Hakka migrants crossed the waters to Hong Kong in waves; arriving and settling during different periods and under different circumstances. They maintained their dialect and cultural traditions throughout these moves and were continually distinct from the cultures of the native Southern China communities which they moved into. Their histories in Hong Kong reflect the Hakka ingenuity, character and difficulties; they tell the reader that old grievances met them when they settled on the island of the New Territories. “During the late Ming and Qing dynasties, Hong Kong was in the imperial district of Xin-An (now Shenzhen) County. The 1819 gazetteer lists 570 Punti and 270 Hakka contemporary settlements in the whole district. However, the area covered by Xin-An County is greater than what was to become the British imperial enclave of Hong Kong by 1899. Although there had been settlers originating from the mainland proper even before the Tang dynasty, historical records of those people are non-extant, only evidence of settlement from archaeological sources can be found. The New Territories lowland areas had been settled originally by several clan lineages in Kam Tin, Sheung Shui, Fanling, Yuen Long, Lin Ma Hang and Tai Po, and hence termed the Punti before the arrival of the Hakka, and fishing families of the Tanka amd Hoklo groups to the area. Since the prime farming land had already been farmed, the Hakka land dwellers settled in the less accessible and more hilly areas. Hakka settlements can be found widely distributed around the Punti areas, but in smaller communities. Many are found on coastal areas, inlets and bays surrounded by hills. Hakka-speaking communities are thought to have arrived in the Hong Kong area after the rescinding of the coastal evacuation order in 1688, such as the Hakka-speaking Lee Clan lineage of Wo Hang, one of whose ancestors is recorded as arriving in the area in 1688.”-[Wikipedia]

Man with glasses

As the above quote points out, the New Territories were dominated by the strong Punti lineages. The Punti did not welcome the arrival of the Hakka to their domain, and, armed conflicts between the Punti and the Hakka would define their historical relationship. The Hakka turned to the other ethnic minority groups on the island to form an alliance. The alliance was not exclusively aimed against the Punti. The Hakka “Alliance of Ten” was a cooperative between the Hakka, Sha Tau Kok, and Shap Yeuk. Together they reclaimed farmland from marshes, built dykes and levees as protection against flooding, and created a central market in the area where the Hakka were dominant in the early 19th century. “The last great migration of the Hakka people towards Hong Kong took place at the time of the “Tai Ping” revolution (1850-1864). Hakka dissenters featured in the anti-government rebellion and subsequently were persecuted following the failure of the Tai Ping revolution. One notable feature of the Hakka culture was their marked embrace of the Christian faith which at the time of anti-Western sentiment in the Qing dynasty added more cultural impetus for their persecution.”-[Wikipedia]

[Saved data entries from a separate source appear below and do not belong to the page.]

Lemma tab_plus_pos c H ip T : tab (plus c ip) H T -> small c -> (ip < NINODE)%nat -> 0 < i_ref (T ip).
Proof using Hsp.
  intros Ht Hc Hip. rewrite (tb_ref _ _ _ _ _ _ _ _ Ht ip Hip), plus_same.
  pose proof (sp_ref _ _ Hsp ip Hip). specialize (Hc ip). lia.
Qed.

Lemma tab_iunlockput L k T (e : E) c ip s :
  fsx V L k T e s -> tab (plus c ip) [ip] T -> small c -> (ip < NINODE)%nat ->
  wp (iunlockput pid ip) (fun _ s' => exists T', fsx V L k T' e s' /\ tab c [] T' /\
    forall j, i_inum (T' j) = i_inum (T j)) s.
Proof using Hsp Htree.
  clear Hv. intros Hs Ht Hc Hip. unfold iunlockput. apply wp_bind.
  eapply wp_mono; [apply (tab_iunlock pid dev cx sb V T0 L k T e (plus c ip) [] ip s); try done; set_solver|].
  intros [] s1 (T1 & H1 & Ht1 & E1). eapply wp_mono; [by apply (tab_iput L k T1 e c ip s1)|].
  intros [] s2 (T2 & H2 & Ht2 & E2). exists T2. split_and!; try done. intros j. rewrite E2. apply E1.
Qed.

(** The element [name] of the directory that is locked. *)
Lemma tab_dirlookup L k T (e : E) ip name s :
  let inum := i_inum (T ip) in
  let d := dino sb V inum in
  fsx V L k T e s -> tab (plus none ip) [ip] T -> (ip < NINODE)%nat -> d_type d = T_DIR ->
  wp (dirlookup pid ip name) (fun r s' =>
    match dir_index d V name with
    | None => r = None /\ fsx V L k T e s'
    | Some j => exists next T', r = Some (next, DIRENT_SIZE * Z.of_nat j) /\ (next < NINODE)%nat /\ fsx V L k T' e s' /\
        tab (plus (plus none next) ip) [ip] T' /\ i_inum (T' next) = de_inum (dirent d V j) /\ i_inum (T' ip) = inum
    end) s.
Proof using CO Hv Htree Hsp.
  intros inum d Hs Ht Hip Hty. destruct (tab_held _ _ _ _ _ _ _ ip _ Ht ltac:(left) Hip) as (Hr & _ & _ & Ed).
  fold inum d in Ed. pose proof (tab_live _ _ _ _ _ _ _ _ _ Ht Hip Hr) as Hlv. fold inum in Hlv.
  assert (Hdev : i_dev (T ip) = dev) by (by apply (tb_entry _ _ _ _ _ _ _ _ Ht)).
  eapply wp_mono; [apply (dirlookup_spec pid dev cx sb V L k T e ip name s Hs Hdev Hv)|].
  { rewrite Ed. by apply (wk_dir _ _ _ Htree). }
  { apply Ht. }
  { intros j Hj. by eapply tab_range; [exact Hsp| |exact Ht|apply small_one|]. }
  { eapply (tab_free _ _ _ _ _ _ _ _ _ [ip] Hsp Ht); [|simpl; lia]. intros j Hj. rewrite plus_other by set_solver. done. }
  rewrite Ed. pose proof (wk_entry _ _ _ Htree inum name) as Hen. fold d in Hen. unfold dir_lookup in Hen.
  destruct (dir_index d V name) as [j|]; cbn [option_map] in *; [|done].
  intros r s' (next & x & -> & Hg & Hs'). exists next, (upd T next x).
  pose proof Hg as (Hnext & _ & Hin & _ & _ & Hg5). split_and!; try done.
  - eapply tab_ext; [| |eapply tab_gotten; [exact Hsp|exact Ht|by apply Hen|apply small_one|exact Hg]]; [|done].
    intros y. unfold plus, none. lia.
  - by rewrite upd_same.
  - unfold inum. upd_cases ip next; [|done]. destruct Hg5 as [(Hz & _)|(_ & _ & Hi & _)]; [lia|congruence].
Qed.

In the 2353 issue of the Ming Pao Weekly, Hing Chao wrote, “A large proportion of the original inhabitants of Hong Kong were Hakka people, one of the 5 large clans of the New Territories was the Tang Clan, who were one of the Hakka immigrant groups into Hong Kong during the Song Dynasty. Most of the Hakka clans who had come to Hong Kong during the early Qing Dynasty were from Eastern Guangdong.” So, there were Hakka clans which were well-settled on the island and Hakka clans who were recent arrivals during the Qing Dynasty. These clans had all clung to their cultural heritages; but, their martial arts had different developmental histories. What they all had in common, besides customs and dialect, was a “martial character”. Hing Chao describes, for his readers, a few things “Hakka” and in particular “Tang”. The villages of the Tang were walled and ready for defense against the violent confrontations of the inter-village conflicts occurring between families. Violence was not limited to the noted aggression between clans. At the end of the Opium Wars, the British gained control of the New Territories from the Qing Dynasty. The Tang Clan organised villagers to resist the British. And the Lung Yeuk Tau, before them, had rebelled against the Qing in Hong Kong. These clans all had very serious martial histories which had made martial arts a very important part of their culture; instilling a martial spirit which would last well into the 20th century.

The Hakka in Hong Kong had all brought their family styles of Hakka martial arts with them when they migrated to the island. Once there, they continued to develop and teach their styles. At any particular point in time, some styles were newer than others. The changing through time can be told by the stories of conflict which are particular to the eras and the regions. Over time, the nature of the Hakka martial arts would, themselves, begin to change in response to the emergence of a modern world. Hing Chao explains the eventual transformations of many Hakka styles in Hong Kong, “I believe the rise of these new styles reflected the turbulent times at the end of the Qing Dynasty, and also reflected a change in the pace of life in society, forcing the martial arts to divorce themselves from the armed group conflicts of the past, deemphasizing the weapons, and leading to the flourishing of the empty handed styles. However sadly, this led to many important parts of traditional martial culture to disappear in the twentieth century, such as the double handed sword that had originated in the Ming Dynasty, or the southern staff that was famous at home and abroad. This movement from the focus on the minutiae towards simplification also reflected change in society, and the desire for practitioners to seek quick results.”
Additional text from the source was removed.